Segment Open

Lemma fillAlignedSampleValues_reads column vb query (f : VersionedSample -> VersionedSample) :
  plain_ok (cd_FieldType column) (cd_Samples column) -> appendSampleValues column = Ok vb ->
  reads_back (fillAlignedSampleValues (cd_FieldType column) (map vs_Timestamp (cd_Samples column)) query
      (map f (filterSamplesByTime (cd_Samples column) query))) vb
    (map (fun s => setValue (vs_Value s) (f s)) (filterSamplesByTime (cd_Samples column) query)).
Proof.
  intros Hok Hv. destruct (appendSampleValues_cases _ _ Hok Hv) as (Hsup & _ & Hc).
  destruct column as [sid fid ft samples]. simpl in *. unfold fillAlignedSampleValues, supportedValueFieldType in *.
  destruct Hc as [[Hb ->]|[-> ->]].
  - pose proof (fillAligned_reads (valueReader ft) encValue query f samples (plain_reads _ _ Hok Hb) []) as Hr.
    simpl in Hr. unfold valueReader in Hr. revert Hsup Hr. zcase (ft =? FieldFloat64); [done|].
    zcase (ft =? FieldInt64); [done|]. zcase (ft =? FieldBool); [done|]. by zcase (ft =? FieldString).
  - replace (length (map vs_Timestamp samples)) with (length (map fv_Bool (map vs_Value samples)))
      by by rewrite !length_map.
    eapply reads_back_bind_nil; [apply takeBits_reads|].
    pose proof (fillAlignedBits_run (AppendBoolBits (map fv_Bool (map vs_Value samples))) query f samples 0 []) as Hr.
    cbn [app] in Hr. change (len (@nil VersionedSample)) with 0 in Hr. cbn beta.
    rewrite Hr by (intros i s; by apply plain_bools). apply lift_ok.
Qed.

Lemma filtered_values samples query (g : VersionedSample -> VersionedSample) : (forall s, g s = s) ->
  map g (filterSamplesByTime samples query) = filterSamplesByTime samples query.
Proof. intros Hg. rewrite <- (map_id (filterSamplesByTime samples query)) at 2. by apply map_ext. Qed.
Lemma sample_eta s : mkSample (vs_Timestamp s) (vs_WriteSeq s) (vs_Value s) = s.
Proof. by destruct s. Qed.

Lemma readAlignedSamples_reads column vb query : plain_ok (cd_FieldType column) (cd_Samples column) ->
  appendSampleValues column = Ok vb ->
  reads_back (readAlignedSamples (cd_FieldType column) (len (cd_Samples column)) (map vs_Timestamp (cd_Samples column)) query)
    (appendSampleWriteSeqs (cd_Samples column) ++ vb) (filterSamplesByTime (cd_Samples column) query).
Proof.
  intros Hok Hv. unfold readAlignedSamples.
  replace (len (map vs_Timestamp (cd_Samples column))) with (len (cd_Samples column)) by (unfold len; by rewrite length_map).
  rewrite Z.eqb_refl. cbn [negb]. apply reads_back_capacity. intros _.
  eapply reads_back_bind; [by eapply alignedSeqs_reads, plain_seqs|].
  eapply reads_back_eq; [|done].
  pose proof (fillAlignedSampleValues_reads column vb query
    (fun s => mkSample (vs_Timestamp s) (vs_WriteSeq s) zeroFieldValue) Hok Hv) as Hr.
  rewrite (filtered_values _ _ (fun s => setValue _ _)) in Hr; [exact Hr|]. by intros [].
Qed.

(** ** Indexed pages *)
Lemma skipBefore_drop t row : forall i rest, rest = drop i row -> forall j rest', skipBefore t (Z.of_nat i) rest = (j, rest') ->
  exists k, j = Z.of_nat k /\ (i <= k)%nat /\ rest' = drop k row.
Proof.
  intros i rest. revert i. induction rest as [|x rest IH]; intros i Hd j rest' H; simpl in H.
  { injection H as <- <-. exists i. split_and!; [done|lia|done]. }
  zcase (x <? t).
  - replace (Z.of_nat i + 1) with (Z.of_nat (S i)) in H by lia.
    assert (rest = drop (S i) row) as Hd'.
    { replace (S i) with (i + 1)%nat by lia. rewrite <- drop_drop, <- Hd. done. }
    destruct (IH (S i) Hd' j rest' H) as (k & ? & ? & ?). exists k. split_and!; [done|lia|done].
  - injection H as <- <-. exists i. split_and!; [done|lia|done].
Qed.

(** Positions of the samples among the row's timestamps, increasing. *)
Inductive ordinals_of (row : list Z) : nat -> list VersionedSample -> list Z -> Prop :=
  | ordinals_nil i : ordinals_of row i [] []
  | ordinals_cons i k s samples ords : (i <= k)%nat -> row !! k = Some (vs_Timestamp s) ->
      ordinals_of row (S k) samples ords -> ordinals_of row i (s :: samples) (Z.of_nat k :: ords).
Lemma ordinalsFrom_of row samples : forall i ords,
  ordinalsFrom samples (Z.of_nat i) (drop i row) = Ok ords -> ordinals_of row i samples ords.
Proof.
  induction samples as [|s l IH]; intros i ords H; simpl in H; [injection H as <-; constructor|].
  destruct (skipBefore (vs_Timestamp s) (Z.of_nat i) (drop i row)) as [j [|t rest]] eqn:E; [done|].
  destruct (skipBefore_drop _ row i _ eq_refl _ _ E) as (k & -> & Hk & Hd).
  destruct (negb (t =? vs_Timestamp s)) eqn:Et; [done|]. apply negb_false_iff, Z.eqb_eq in Et. subst t.
  replace (Z.of_nat k + 1) with (Z.of_nat (S k)) in H by lia.
  assert (rest = drop (S k) row) as ->.
  { replace (S k) with (k + 1)%nat by lia. rewrite <- drop_drop, <- Hd. done. }
  destruct (ordinalsFrom l (Z.of_nat (S k)) (drop (S k) row)) as [o| |] eqn:Eo; [|done|done].
  injection H as <-. econstructor; [done| |by apply IH].
  rewrite <- (Nat.add_0_r k), <- lookup_drop, <- Hd. done.
Qed.

Definition blank (p : VersionedSample * Z) : VersionedSample * Z := (mkSample (vs_Timestamp p.1) 0 zeroFieldValue, p.2).

Lemma indexedTimes_reads row query samples : len row <= maxInt -> forall i prev index ords,
  ordinals_of row i samples ords -> 0 < index -> 0 <= prev < Z.of_nat i ->
  reads_back (indexedTimes (length samples) index prev row query) (ordinalDeltas prev ords)
    (map blank (selectFrom query index samples)).
Proof.
  intros Hrow. induction samples as [|s l IH]; intros i prev index ords Ho Hi Hp; inversion Ho as [|? k ? ? o Hk Hl Ho']; subst;
    [apply reads_back_ret|]. cbn [indexedTimes length ordinalDeltas].
  pose proof (lookup_lt_Some _ _ _ Hl) as Hkl.
  assert (u64 (Z.of_nat k - prev) = Z.of_nat k - prev) as -> by (apply u64_id; unfold is_u64, maxInt, len in *; lia).
  eapply reads_back_bind; [apply rd_intCount_append; unfold maxInt, len in *; lia|].
  assert ((index =? 0) = false) as -> by zb. assert ((Z.of_nat k - prev =? 0) = false) as -> by zb. cbn [negb andb].
  replace (i64 (prev + (Z.of_nat k - prev))) with (Z.of_nat k)
    by (rewrite i64_id; [lia|unfold is_i64, maxInt, len in *; lia]).
  assert ((len row <=? Z.of_nat k) = false) as -> by zb.
  rewrite (idx_lookup _ _ _ Hl). intros rest. cbn [lift]. unfold mbind at 1, reader_bind at 1. cbn [lift].
  revert rest. eapply reads_back_bind_nil; [apply (IH (S k) (Z.of_nat k) (index + 1) o); [done|lia|lia]|].
  simpl. destruct (in_query _ _); apply reads_back_ret.
Qed.
Lemma indexedTimes_start row query samples ords : len row <= maxInt -> ordinals_of row 0 samples ords ->
  reads_back (indexedTimes (length samples) 0 0 row query) (appendOrdinals ords) (map blank (selectFrom query 0 samples)).
Proof.
  intros Hrow Ho. inversion Ho as [|? k s l o Hk Hl Ho']; subst; [apply reads_back_ret|].
  cbn [indexedTimes length appendOrdinals]. pose proof (lookup_lt_Some _ _ _ Hl) as Hkl.
  eapply reads_back_bind; [apply rd_intCount_append; unfold maxInt, len in *; lia|]. cbn [Z.eqb negb andb].
  assert ((len row <=? Z.of_nat k) = false) as -> by zb.
  rewrite (idx_lookup _ _ _ Hl). intros rest. unfold mbind at 1, reader_bind at 1. cbn [lift].
  revert rest. eapply reads_back_bind_nil; [apply (indexedTimes_reads row query l Hrow (S k) (Z.of_nat k) (0 + 1) o); [done|lia|lia]|].
  simpl. destruct (in_query _ _); apply reads_back_ret.
Qed.

Lemma fillIndexed_reads {A} (read : reader A) set (enc : VersionedSample -> bytes) (g : VersionedSample -> A)
    (f : VersionedSample -> VersionedSample) query samples :
  Forall (fun s => reads_back read (enc s) (g s)) samples -> forall index pre acc, len pre = len acc ->
  reads_back (fillIndexedLoop read set (length samples) index (len acc)
      (acc ++ map f (selectFrom query index samples).*1) (pre ++ (selectFrom query index samples).*2))
    (concat (map enc samples)) (acc ++ map (fun s => set (g s) (f s)) (selectFrom query index samples).*1).
Proof.
  induction 1 as [|s l Hs Hl IH]; intros index pre acc Hp; [apply reads_back_ret|].
  cbn [length fillIndexedLoop map concat]. eapply reads_back_bind; [exact Hs|]. cbn [selectFrom].
  destruct (in_query query (vs_Timestamp s)) eqn:Eq; rewrite ?fmap_cons; cbn [map fst snd].
  - assert ((len acc <? len (pre ++ index :: (selectFrom query (index + 1) l).*2)) = true) as ->
      by (apply Z.ltb_lt; unfold len in *; rewrite length_app; simpl; lia).
    rewrite (idx_Z _ _ index) by (apply len_nonneg || rewrite <- Hp, count_nat; by apply list_lookup_middle).
    intros rest. unfold mbind at 1, reader_bind at 1. cbn [lift]. rewrite Z.eqb_refl, updateAt_app.
    unfold mbind at 1, reader_bind at 1. cbn [lift].
    specialize (IH (index + 1) (pre ++ [index]) (acc ++ [set (g s) (f s)])).
    rewrite !len_snoc, <- !(assoc_L (++)) in IH. apply IH. lia.
  - destruct (len acc <? len (pre ++ (selectFrom query (index + 1) l).*2)) eqn:El; [|by apply IH].
    apply Z.ltb_lt in El. destruct (selectFrom query (index + 1) l) as [|[s' i'] sel] eqn:Esel.
    { unfold len in *. rewrite length_app in El. simpl in El. lia. }
    rewrite (idx_Z _ _ i') by (apply len_nonneg || rewrite <- Hp, count_nat; by apply list_lookup_middle).
    intros rest. unfold mbind at 1, reader_bind at 1. cbn [lift].
    assert ((i' =? index) = false) as ->.
    { apply Z.eqb_neq. pose proof (selectFrom_index query l (index + 1) s' i'). rewrite Esel in *.
      assert (index + 1 <= i') by (apply H; left). lia. }
    specialize (IH (index + 1) pre acc Hp). rewrite Esel in IH. apply IH.
Qed.

Lemma fillIndexedBits_run bits query (f : VersionedSample -> VersionedSample) samples : forall index acc, 0 <= index ->
  (forall i s, samples !! i = Some s -> vs_Value s = BoolValue (bitAt bits (Z.to_nat index + i))) ->
  fillIndexedBits bits (len acc) (acc ++ map f (selectFrom query index samples).*1) (selectFrom query index samples).*2
  = Ok (acc ++ map (fun s => setValue (vs_Value s) (f s)) (selectFrom query index samples).*1).
Proof.
  induction samples as [|s l IH]; intros index acc Hi Hv; [done|]. cbn [selectFrom].
  pose proof (Hv 0%nat s eq_refl) as Hs. rewrite Nat.add_0_r in Hs.
  assert (forall i x, l !! i = Some x -> vs_Value x = BoolValue (bitAt bits (Z.to_nat (index + 1) + i))) as Hl.
  { intros i x Hx. rewrite (Hv (S i) x Hx). do 2 f_equal. lia. }
  destruct (in_query _ _); [|apply IH; [lia|done]]. rewrite !fmap_cons. cbn [map fst snd fillIndexedBits]. rewrite updateAt_app. cbn [mbind outcome_bind].
  rewrite <- Hs. specialize (IH (index + 1) (acc ++ [setValue (vs_Value s) (f s)]) ltac:(lia) Hl).
  rewrite len_snoc, <- !(assoc_L (++)) in IH. exact IH.
Qed.

Lemma fillIndexedSampleValues_reads column vb query (f : VersionedSample -> VersionedSample) :
  plain_ok (cd_FieldType column) (cd_Samples column) -> appendSampleValues column = Ok vb ->
  reads_back (fillIndexedSampleValues (cd_FieldType column) (len (cd_Samples column))
      (map f (selectFrom query 0 (cd_Samples column)).*1) (selectFrom query 0 (cd_Samples column)).*2) vb
    (map (fun s => setValue (vs_Value s) (f s)) (selectFrom query 0 (cd_Samples column)).*1).
Proof.
  intros Hok Hv. destruct (appendSampleValues_cases _ _ Hok Hv) as (Hsup & _ & Hc).
  destruct column as [sid fid ft samples]. simpl in *. unfold fillIndexedSampleValues, supportedValueFieldType in *.
  rewrite count_nat. destruct Hc as [[Hb ->]|[-> ->]].
  - pose proof (fillIndexed_reads (valueReader ft) setValue (fun s => encValue (vs_Value s)) vs_Value f query samples
      (plain_reads _ _ Hok Hb) 0 [] [] eq_refl) as Hr.
    rewrite (map_map vs_Value encValue). cbn [app] in Hr. change (len (@nil VersionedSample)) with 0 in Hr. unfold valueReader in Hr. revert Hsup Hr. zcase (ft =? FieldFloat64); [done|].
    zcase (ft =? FieldInt64); [done|]. zcase (ft =? FieldBool); [done|]. by zcase (ft =? FieldString).
  - replace (length samples) with (length (map fv_Bool (map vs_Value samples))) by by rewrite !length_map.
    eapply reads_back_bind_nil; [apply takeBits_reads|].
    pose proof (fillIndexedBits_run (AppendBoolBits (map fv_Bool (map vs_Value samples))) query f samples 0 [] ltac:(lia)) as Hr.
    cbn [app] in Hr. change (len (@nil VersionedSample)) with 0 in Hr. cbn beta.
    rewrite Hr by (intros i s; by apply plain_bools). apply lift_ok.
Qed.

Segment Closed

### Required work:
A single figure is expected: the count of lines in the data above that include the word "ltac".

### Answer area:
2